(* ===== verification/RangeOps.v ===== *)
(** Handlers of [MetaStateMachine] ([crates/vtop-meta/src/state.rs]) for sealed
    segments and range splits. *)

From stdpp Require Import prelude gmap strings list pretty.
From Stdlib Require Import ZArith Lia.
From S2P Require Import Prelude Wire Keys KeyRange Command Placement Records Flow LeaseOps.

Module SplitRangeArgs.
Record t := mk {
  issued_at_ms : i64;
  topic_uuid : Uuid;
  parent_range_uuid : Uuid;
  left_range_uuid : Uuid;
  right_range_uuid : Uuid;
  transition_id : Uuid;
  barrier_offset : u64;
  expected_range_generation : u64;
  holder_node_uuid : Uuid;
  fencing_epoch : u64
}.
End SplitRangeArgs.

Section handlers.
Context `{Fmt}.

(** [self.not_the_leaseholder(..)] followed by [return refusal]: the range must
    be held, by this node, at this epoch. *)
Definition not_the_leaseholder (s : RecordMap) (topic_uuid range_uuid holder_node_uuid : Uuid)
    (fencing_epoch : u64) : option MetadataResponse.t :=
  match record s (MetaKey.Range topic_uuid range_uuid) with
  | Some (MetaValue.Range range) =>
      let held :=
        match RangeRecord.lease range with
        | Some lease =>
            bool_decide (LeaseRecord.holder_node_uuid lease = holder_node_uuid)
            && bool_decide (LeaseRecord.fencing_epoch lease = fencing_epoch)
        | None => false
        end in
      if held then None
      else Some (reject (MetadataError.invalid_transition NOT_LEASEHOLDER))
  | _ => Some (reject MetadataError.NotFound)
  end.

Definition leaseholder_gate (topic_uuid range_uuid holder_node_uuid : Uuid)
    (fencing_epoch : u64) : M () :=
  refusal ← query (λ s, not_the_leaseholder s topic_uuid range_uuid holder_node_uuid
                          fencing_epoch);
  match refusal with Some refusal => return_ refusal | None => mret tt end.

(** * Sealed segments *)

(** A sealed parent publishes nothing past its barrier. *)
Definition seal_guard (sealed_at : option SealedParent.t) (next_offset : u64) : M () :=
  match sealed_at with
  | None => mret tt
  | Some sealed =>
      reject_if (ival next_offset > ival (SealedParent.barrier_offset sealed))
        (MetadataError.invalid_transition ("range is sealed at barrier "
           +:+ int_display (SealedParent.barrier_offset sealed) +:+ ": a segment ending at "
           +:+ int_display next_offset +:+ " would publish past the lineage transition"))
  end.

Definition register_sealed_segment (topic_uuid range_uuid segment_uuid : Uuid)
    (segment_generation base_offset next_offset : u64) (content_root : bytes32)
    (sealed_by_epoch expected_range_generation : u64) : M MetadataResponse.t :=
  reject_if (is_nil segment_uuid = true)
    (MetadataError.invalid_transition
       "the nil segment id is reserved for unpinned cursors; a segment cannot register under it");;
  range ← fetch as_Range (MetaKey.Range topic_uuid range_uuid) MetadataError.NotFound;
  lease ← some_or (RangeRecord.lease range)
    (MetadataError.invalid_transition "range holds no active lease to seal under");
  reject_if (sealed_by_epoch ≠ LeaseRecord.fencing_epoch lease)
    (MetadataError.EpochMismatch sealed_by_epoch (LeaseRecord.fencing_epoch lease));;
  reject_if (RangeRecord.generation range ≠ expected_range_generation)
    (MetadataError.GenerationMismatch expected_range_generation
       (RangeRecord.generation range));;
  reject_if (ival next_offset < ival base_offset)
    (MetadataError.invalid_transition ("segment offsets regress: next "
       +:+ int_display next_offset +:+ " < base " +:+ int_display base_offset));;
  seal_guard (RangeRecord.sealed_at range) next_offset;;
  existing ← get (MetaKey.Segment topic_uuid range_uuid segment_uuid);
  reject_if (is_Some existing) MetadataError.AlreadyExists;;
  insert_record (MetaKey.Segment topic_uuid range_uuid segment_uuid)
    (MetaValue.Segment
       (SegmentRecord.mk segment_generation base_offset next_offset content_root
          SegmentState.SealedUnverified sealed_by_epoch));;
  range ← fetch_again as_Range (MetaKey.Range topic_uuid range_uuid);
  let generation := wrapping_succ (RangeRecord.generation range) in
  insert_record (MetaKey.Range topic_uuid range_uuid)
    (MetaValue.Range (RangeRecord.set_generation generation range));;
  mret (MetadataResponse.Ack generation).

Definition segment_exhausted : MetadataError.t :=
  MetadataError.limit "segment generation space is exhausted".

Definition mark_segment_verified (topic_uuid range_uuid segment_uuid : Uuid)
    (content_root : bytes32) (expected_generation : u64) : M MetadataResponse.t :=
  segment ← fetch as_Segment (MetaKey.Segment topic_uuid range_uuid segment_uuid)
    MetadataError.NotFound;
  reject_if (SegmentRecord.segment_generation segment ≠ expected_generation)
    (MetadataError.GenerationMismatch expected_generation
       (SegmentRecord.segment_generation segment));;
  reject_if (SegmentRecord.content_root segment ≠ content_root)
    (MetadataError.invalid_transition "content root does not match the sealed segment");;
  reject_if (SegmentRecord.state segment ≠ SegmentState.SealedUnverified)
    (MetadataError.invalid_transition "verification requires SEALED_UNVERIFIED");;
  next_generation ← some_or (checked_succ (SegmentRecord.segment_generation segment))
    segment_exhausted;
  insert_record (MetaKey.Segment topic_uuid range_uuid segment_uuid)
    (MetaValue.Segment
       (SegmentRecord.set_state SegmentState.Verified next_generation segment));;
  mret (MetadataResponse.Ack next_generation).

(** * Splits *)

(** [iterator.max().unwrap_or(0)], and the running [max] of a loop from zero. *)
Definition u64_max (a b : u64) : u64 := if decide (ival a <= ival b) then b else a.
Definition max_or_zero (l : list u64) : u64 := foldl u64_max zero l.

Definition segment_entries (s : RecordMap) (topic_uuid range_uuid : Uuid)
    : list (list u8 * MetaValue.t) :=
  btree_range s (MetaKey.encode (MetaKey.Segment topic_uuid range_uuid Uuid_nil))
    (MetaKey.encode (MetaKey.Segment topic_uuid range_uuid Uuid_max)).

Definition registered_end (s : RecordMap) (topic_uuid range_uuid : Uuid) : u64 :=
  max_or_zero (omap (λ e, SegmentRecord.next_offset <$> as_Segment e.2)
                 (segment_entries s topic_uuid range_uuid)).

(** The offset of a record that is a cursor on this range. *)
Definition cursor_on (topic_uuid range_uuid : Uuid) (entry : list u8 * MetaValue.t)
    : option u64 :=
  match entry.2, MetaKey.decode entry.1 with
  | MetaValue.GroupCursor cursor, Ok (MetaKey.GroupCursor _ cursor_topic cursor_range) =>
      if decide (cursor_topic = topic_uuid ∧ cursor_range = range_uuid)
      then Some (CursorCheckpointRecord.record_offset cursor) else None
  | _, _ => None
  end.

Definition cursor_end (s : RecordMap) (topic_uuid range_uuid : Uuid) : u64 :=
  max_or_zero (omap (cursor_on topic_uuid range_uuid) (btree_iter s)).

Section split.
Context (args : SplitRangeArgs.t).
Import SplitRangeArgs.

Definition split_id_guard : M () :=
  reject_if ((is_nil (left_range_uuid args) || is_nil (right_range_uuid args)
              || is_nil (transition_id args)) = true)
    (MetadataError.invalid_transition
       "split names a nil id; child and transition ids must be real");;
  reject_if (left_range_uuid args = right_range_uuid args
             ∨ left_range_uuid args = parent_range_uuid args
             ∨ right_range_uuid args = parent_range_uuid args)
    (MetadataError.invalid_transition
       "split ids must be three distinct ranges: a parent and two children").

(** A sealed parent: a replay that matches what it replays is acknowledged, any
    other split of it is refused.  Passes only for an unsealed parent. *)
Definition split_replay (parent : RangeRecord.t) : M () :=
  match RangeRecord.sealed_at parent with
  | None => mret tt
  | Some sealed =>
      if decide (SealedParent.transition_id sealed = transition_id args) then
        recorded ← fetch_again as_LineageTransition
          (MetaKey.LineageTransition (topic_uuid args) (transition_id args));
        reject_if
          (LineageTransitionRecord.left_range_uuid recorded ≠ left_range_uuid args
           ∨ LineageTransitionRecord.right_range_uuid recorded ≠ right_range_uuid args
           ∨ LineageTransitionRecord.barrier_offset recorded ≠ barrier_offset args)
          (MetadataError.invalid_transition ("transition "
             +:+ uuid_display (transition_id args)
             +:+ " is recorded with different children or barrier; a replay must match what it replays"));;
        return_ (MetadataResponse.Ack (RangeRecord.generation parent))
      else
        return_ (reject (MetadataError.invalid_transition
          ("range is already split under transition "
           +:+ uuid_display (SealedParent.transition_id sealed)
           +:+ "; its key interval has moved on")))
  end.

(** The barrier sits below no registered segment and no durable cursor. *)
Definition barrier_guard : M () :=
  registered_end ← query (λ s, registered_end s (topic_uuid args) (parent_range_uuid args));
  reject_if (ival (barrier_offset args) < ival registered_end)
    (MetadataError.invalid_transition ("barrier " +:+ int_display (barrier_offset args)
       +:+ " sits below already-registered segment coverage ending at "
       +:+ int_display registered_end
       +:+ "; the split would strand durable records past the seal"));;
  cursor_end ← query (λ s, cursor_end s (topic_uuid args) (parent_range_uuid args));
  reject_if (ival (barrier_offset args) < ival cursor_end)
    (MetadataError.invalid_transition ("barrier " +:+ int_display (barrier_offset args)
       +:+ " sits below a group's durable cursor at " +:+ int_display cursor_end
       +:+ "; the split would retire history a committed position still names")).

Definition split_child (lineage_generation : u64) (interval : KeyRange.t) : MetaValue.t :=
  MetaValue.Range
    (RangeRecord.mk zero (KeyRange.prefix interval) (KeyRange.prefix_bits interval) zero
       lineage_generation [parent_range_uuid args] None None).

(** The children count their quorums over the parent's recorded set. *)
Definition inherit_replica_set (inherited_set : option (list Uuid)) : M () :=
  match inherited_set with
  | None => mret tt
  | Some members =>
      let set := MetaValue.RangeReplicaSet (RangeReplicaSetRecord.mk one members zero) in
      insert_record (MetaKey.RangeReplicaSet (topic_uuid args) (left_range_uuid args)) set;;
      insert_record (MetaKey.RangeReplicaSet (topic_uuid args) (right_range_uuid args)) set
  end.

(** The mutations of a split, after every refusal. *)
Definition split_commit (parent : RangeRecord.t) (left_interval right_interval : KeyRange.t)
    : M MetadataResponse.t :=
  let child_lineage_generation := wrapping_succ (RangeRecord.lineage_generation parent) in
  let parent_generation := wrapping_succ (RangeRecord.generation parent) in
  let parent_key := MetaKey.Range (topic_uuid args) (parent_range_uuid args) in
  let left_key := MetaKey.Range (topic_uuid args) (left_range_uuid args) in
  let right_key := MetaKey.Range (topic_uuid args) (right_range_uuid args) in
  let transition_key := MetaKey.LineageTransition (topic_uuid args) (transition_id args) in
  left ← get left_key;
  right ← get right_key;
  transition ← get transition_key;
  reject_if (is_Some left ∨ is_Some right ∨ is_Some transition) MetadataError.AlreadyExists;;
  inherited_set ← query (λ s, RangeReplicaSetRecord.members <$>
                                range_replica_set s (topic_uuid args) (parent_range_uuid args));
  parent ← fetch_again as_Range parent_key;
  insert_record parent_key
    (MetaValue.Range
       (RangeRecord.set_sealed_at
          (Some (SealedParent.mk (barrier_offset args) (transition_id args)))
          (RangeRecord.set_generation parent_generation parent)));;
  insert_record left_key (split_child child_lineage_generation left_interval);;
  insert_record right_key (split_child child_lineage_generation right_interval);;
  inherit_replica_set inherited_set;;
  insert_record transition_key
    (MetaValue.LineageTransition
       (LineageTransitionRecord.mk (parent_range_uuid args) (barrier_offset args)
          (left_range_uuid args) (right_range_uuid args) (fencing_epoch args)
          (issued_at_ms args)));;
  mret (MetadataResponse.Ack parent_generation).

Definition split_range : M MetadataResponse.t :=
  split_id_guard;;
  let parent_key := MetaKey.Range (topic_uuid args) (parent_range_uuid args) in
  parent ← fetch as_Range parent_key MetadataError.NotFound;
  split_replay parent;;
  leaseholder_gate (topic_uuid args) (parent_range_uuid args) (holder_node_uuid args)
    (fencing_epoch args);;
  parent ← fetch_again as_Range parent_key;
  reject_if (RangeRecord.generation parent ≠ expected_range_generation args)
    (MetadataError.GenerationMismatch (expected_range_generation args)
       (RangeRecord.generation parent));;
  barrier_guard;;
  match KeyRange.children
          (KeyRange.mk (RangeRecord.key_prefix parent) (RangeRecord.key_prefix_bits parent)) with
  | Err error =>
      return_ (reject (MetadataError.invalid_transition
        ("the parent's key interval cannot split: " +:+ LogError_display error)))
  | Ok (left_interval, right_interval) => split_commit parent left_interval right_interval
  end.

End split.
End handlers.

——————————

WHAT THE TASK REQUIRES:
What you return must be an exact retyping of the lines above starting at the line with "(** [iterator.max().unwrap_or(0)], and" and ending at the line with "max_or_zero (omap (λ", and nothing besides.

RESULT BELOW:
(** [iterator.max().unwrap_or(0)], and the running [max] of a loop from zero. *)
Definition u64_max (a b : u64) : u64 := if decide (ival a <= ival b) then b else a.
Definition max_or_zero (l : list u64) : u64 := foldl u64_max zero l.

Definition segment_entries (s : RecordMap) (topic_uuid range_uuid : Uuid)
    : list (list u8 * MetaValue.t) :=
  btree_range s (MetaKey.encode (MetaKey.Segment topic_uuid range_uuid Uuid_nil))
    (MetaKey.encode (MetaKey.Segment topic_uuid range_uuid Uuid_max)).

Definition registered_end (s : RecordMap) (topic_uuid range_uuid : Uuid) : u64 :=
  max_or_zero (omap (λ e, SegmentRecord.next_offset <$> as_Segment e.2)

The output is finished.